Car sales surged in the U.S. last year, with outstanding loans reaching $1.1 trillion as of December, according to Federal Reserve Bank of New York data. That’s up more than 30 percent from its pre-crisis peak. Auto loans to borrowers with the poorest credit have increased more than 150 percent from the market bottom six years ago, compared with a 98 percent rise in overall auto lending in that period.

Bank of America Corp. analyst Kenneth Bruce cut Santander Consumer last month, saying an erosion in sub-prime auto credit may weigh on earnings. Higher losses should be expected if used- car prices come under pressure, given the unit’s sub-prime concentration, he said. Most subprime borrowers purchase used cars.

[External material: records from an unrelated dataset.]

(* ===== verification/JsonPrint.v ===== *)
(** JSON texts that are put together with [fmt]'s %q, and the proof that the decoder
    reads them back: [parses d s v] says that the text [s], inside [d] brackets and
    before any rest, is read as the value [v]. *)
From Stdlib Require Import ZArith Ascii String.
From stdpp Require Import base gmap strings list numbers sorting.
From S2P Require Import Prelude GoStd GoNum Images RepoHost JsonDecode.

Open Scope string_scope.
Open Scope list_scope.
Open Scope Z_scope.

(** The bytes %q writes in a form that JSON has too: printable ASCII and the control
    characters with an escape in both. *)
Definition json_safe_byte (c : ascii) : bool :=
  between 32 (bv c) 126 || existsb (Z.eqb (bv c)) [8; 9; 10; 12; 13].
Definition json_safe : string → bool := string_forallb json_safe_byte.

Section print.
Context `{GoRuntime}.

Definition quote_body (s : string) : string :=
  concat_strings (map (λ '(r, raw), quote_rune r raw) (decode s)).

Lemma json_safe_ascii s : json_safe s = true → is_ascii s = true.
Proof.
  intros Hs. unfold json_safe in Hs. unfold is_ascii. by_bytes.
Qed.

Lemma quote_body_cons c s : json_safe (String c s) = true →
  quote_body (String c s) = quote_rune (bv c) (s1 c) +:+ quote_body s.
Proof.
  intros Hs. pose proof (json_safe_ascii _ Hs) as Ha. unfold quote_body.
  rewrite !is_ascii_decode by (done || cbn in Ha; by apply andb_true_iff in Ha as [_ ?]). done.
Qed.

(** One byte. *)
Lemma string_body_quoted f c s : json_safe_byte c = true →
  string_body (S f) (quote_rune (bv c) (s1 c) +:+ s) =
  '(a, b) ← string_body f s; Some (String c a, b).
Proof.
  intros Hc. destruct c as [[] [] [] [] [] [] [] []]; try discriminate Hc; reflexivity.
Qed.

Lemma string_body_quote f s rest : json_safe s = true →
  (String.length s < f)%nat →
  string_body f (quote_body s +:+ String (chr 34) rest) = Some (s, rest).
Proof.
  revert f. induction s as [|c s IH]; intros [|f] Hs Hf; cbn [String.length] in Hf; try lia; [done|].
  rewrite quote_body_cons by done. cbn in Hs. apply andb_true_iff in Hs as [Hc Hs].
  rewrite str_app_assoc, string_body_quoted by done. by rewrite IH by (done || lia).
Qed.
Lemma to_valid_ascii s : is_ascii s = true → to_valid s = s.
Proof.
  intros Hs. unfold to_valid. rewrite is_ascii_decode by done.
  unfold fmap. change @list_fmap with @map. rewrite map_map.
  induction s as [|c s IH]; [done|]. cbn in Hs. apply andb_true_iff in Hs as [Hc Hs].
  cbn [list_ascii_of_string map]. rewrite concat_strings_cons, IH by done.
  pose proof (bv_range c). breflect. unfold encode_rune, between.
  rewrite (proj2 (Z.leb_le 0 (bv c))), (proj2 (Z.leb_le (bv c) 127)) by lia.
  cbn. by rewrite chr_bv.
Qed.
Lemma quote_body_length s : json_safe s = true → (String.length s <= String.length (quote_body s))%nat.
Proof.
  induction s as [|c s IH]; [done|]. intros Hs. rewrite quote_body_cons, str_length_app by done.
  cbn in Hs. apply andb_true_iff in Hs as [Hc Hs]. specialize (IH Hs). cbn [String.length].
  assert (1 <= String.length (quote_rune (bv c) (s1 c)))%nat; [|lia].
  unfold quote_rune, s1. repeat case_match; rewrite ?str_length_app; cbn; lia.
Qed.
(** A %q text is read back as the string. *)
Lemma parse_str_quote s rest : json_safe s = true →
  parse_str (quote_body s +:+ String (chr 34) rest) = Some (s, rest).
Proof.
  intros Hs. unfold parse_str. rewrite string_body_quote by
    (done || rewrite str_length_app; pose proof (quote_body_length s Hs); cbn; lia).
  cbn. by rewrite to_valid_ascii by by apply json_safe_ascii.
Qed.

(** ** Values *)
Definition parses (d : Z) (s : string) (v : jval) : Prop :=
  ∀ rest f, (2 * String.length (s +:+ rest) + 1 <= f)%nat →
    parse_json f d InValue (s +:+ rest) = Some (v, rest).

Lemma Quote_app s rest : Quote s +:+ rest = String (chr 34) (quote_body s +:+ String (chr 34) rest).
Proof. unfold Quote, dquote, s1. fold (quote_body s). by rewrite !str_app_assoc, !str_app_cons, !str_app_nil_l. Qed.
Lemma skip_ws_quote t : skip_ws (String (chr 34) t) = String (chr 34) t.
Proof. done. Qed.
Lemma after_quote t : after (chr 34) (String (chr 34) t) = Some t.
Proof. done. Qed.
Lemma parses_quote d s : json_safe s = true → parses d (Quote s) (VStr s).
Proof.
  intros Hs rest [|f] Hf; [lia|]. rewrite Quote_app. cbn [parse_json]. rewrite skip_ws_quote.
  change (bv (chr 34) =? 34) with true. cbn iota. by rewrite parse_str_quote.
Qed.
Lemma parses_null d : parses d "null" VNull.
Proof. intros rest [|f] Hf; [lia|]. done. Qed.

(** The members of an object after its opening brace. *)
Fixpoint members (l : list (string * string)) : string :=
  match l with
  | [] => ""
  | [(k, s)] => Quote k +:+ String ":" s
  | (k, s) :: l' => Quote k +:+ String ":" (s +:+ String "," (members l'))
  end.
Definition object_text (l : list (string * string)) : string := String "{" (members l +:+ "}").

(** What follows a member: the next one, or the closing brace. *)
Definition members_tail (l : list (string * string)) (rest : string) : string :=
  match l with [] => String "}" rest | _ => String "," (members l +:+ String "}" rest) end.
Lemma members_cons k s l rest :
  members ((k, s) :: l) +:+ String "}" rest = Quote k +:+ String ":" (s +:+ members_tail l rest).
Proof.
  destruct l as [|x l]; cbn [members members_tail]; rewrite ?str_app_assoc, ?str_app_cons, ?str_app_assoc; done.
Qed.

Lemma parse_members d l acc rest f :
  Forall (λ '(k, s, v), json_safe k = true ∧ parses d s v) l →
  let text := members_tail (fst <$> l) rest in
  (2 * String.length text <= f)%nat →
  parse_json f d (InObject acc) text =
  Some (VObj (rev acc ++ map (λ '(k, s, v), (k, v)) l), rest).
Proof.
  intros Hl. revert acc f. induction Hl as [|[[k s] v] l [Hk Hs] Hl IH]; intros acc f; cbv zeta.
  { destruct f as [|f]; [cbn; lia|]. intros _. cbn. by rewrite app_nil_r. }
  cbn [fmap list_fmap fst members_tail]. rewrite members_cons, Quote_app. intros Hf.
  destruct f as [|f]; [cbn in Hf; lia|]. cbn [parse_json].
  change (skip_ws (String "," ?t)) with (String "," t). cbn [after Ascii.eqb Bool.eqb mbind option_bind].
  rewrite skip_ws_quote. rewrite after_quote. cbn [mbind option_bind].
  rewrite parse_str_quote by done. cbn [mbind option_bind].
  change (skip_ws (String ":" ?t)) with (String ":" t). cbn [after Ascii.eqb Bool.eqb mbind option_bind].
  cbn [String.length] in Hf. rewrite !str_length_app in Hf. cbn [String.length] in Hf. rewrite !str_length_app in Hf.
  rewrite Hs by (rewrite str_length_app; lia). cbn [mbind option_bind].
  rewrite IH by lia. cbn [rev map]. by rewrite <-app_assoc.
Qed.

Lemma parses_object d l :
  d + 1 ≤ max_depth → l ≠ [] →
  Forall (λ '(k, s, v), json_safe k = true ∧ parses (d + 1) s v) l →
  parses d (object_text (fst <$> l)) (VObj (map (λ '(k, s, v), (k, v)) l)).
Proof.
  intros Hd Hne Hl rest [|f] Hf; [lia|]. unfold object_text in *.
  rewrite str_app_cons, str_app_assoc in *. cbn [parse_json].
  change (skip_ws (String "{" ?t)) with (String "{" t). change (bv "{" =? 34) with false. cbn [Ascii.eqb Bool.eqb].
  rewrite (proj2 (Z.leb_gt max_depth d)) by lia.
  change ("}" +:+ rest) with (String "}" rest) in *.
  destruct l as [|[[k s] v] l]; [done|].
  replace (after "}" (skip_ws (members (fst <$> (k, s, v) :: l) +:+ String "}" rest))) with (@None string).
  2: { cbn [fmap list_fmap fst]. rewrite members_cons, Quote_app, skip_ws_quote. done. }
  apply (parse_members (d + 1) ((k, s, v) :: l) [] rest f Hl).
  cbn [String.length fmap list_fmap fst members_tail] in *. lia.
Qed.

(** A whole document. *)
Lemma json_parse_text s v : parses 0 s v → json_parse s = Some v.
Proof.
  intros Hp. unfold json_parse. specialize (Hp ""). rewrite str_app_nil_r in Hp. by rewrite Hp by lia.
Qed.
End print.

Santander Consumer shares tumbled 8.9 percent to $9.75 on Tuesday, the most since January. The stock has dropped 38 percent this year, the third-worst performance among 235 companies in the Russell 1000 Financial Services Index. JMP Securities LLC cut Santander Consumer to market perform from market outperform.

Since its initial public offering in January 2014, Santander Consumer shares have dropped 60 percent. The Spanish bank holds about 59 percent of the shares and is looking to increase its stake to 69 percent as it has plans to buy out another large holder.

Chairman Ana Botin has said she remains committed to doing business in the U.S., where the Spanish bank has created an umbrella company under the direction of new CEO Scott Powell, formerly the head of consumer banking at JPMorgan Chase & Co. In addition to its Dallas-based car lender and retail bank, Santander runs a private bank out of Miami and has a unit in Puerto Rico.

“We are working to improve our operations in the USA,” Botin said in the letter posted on the bank’s website as part of the group’s annual report. “We have put in place a new team in recent months, composed of top talent at both the executive and board levels.”

The bank was originally supposed to file the 2015 report to the U.S. Securities and Exchange Commission by Feb. 29. Instead it requested a 15-day extension, saying the report wasn’t ready because the SEC had requested details of previous disclosures about credit loss exposure, including impairments on troubled debt.

In a separate filing that day, Santander’s U.S. holding company said a fourth-quarter selloff in the consumer unit forced it to book a $1.8 billion goodwill impairment charge on its stake in the unit. The charge will not affect Santander’s capital ratios or parent’s earnings because of accounting differences between the U.S. and Europe, a spokesman for the bank said last month.

The U.S. business accounts for 8 percent of the group’s net income. Profit fell 21 percent in 2015 from a year earlier after the consumer unit’s profit plunged 72 percent in the fourth quarter.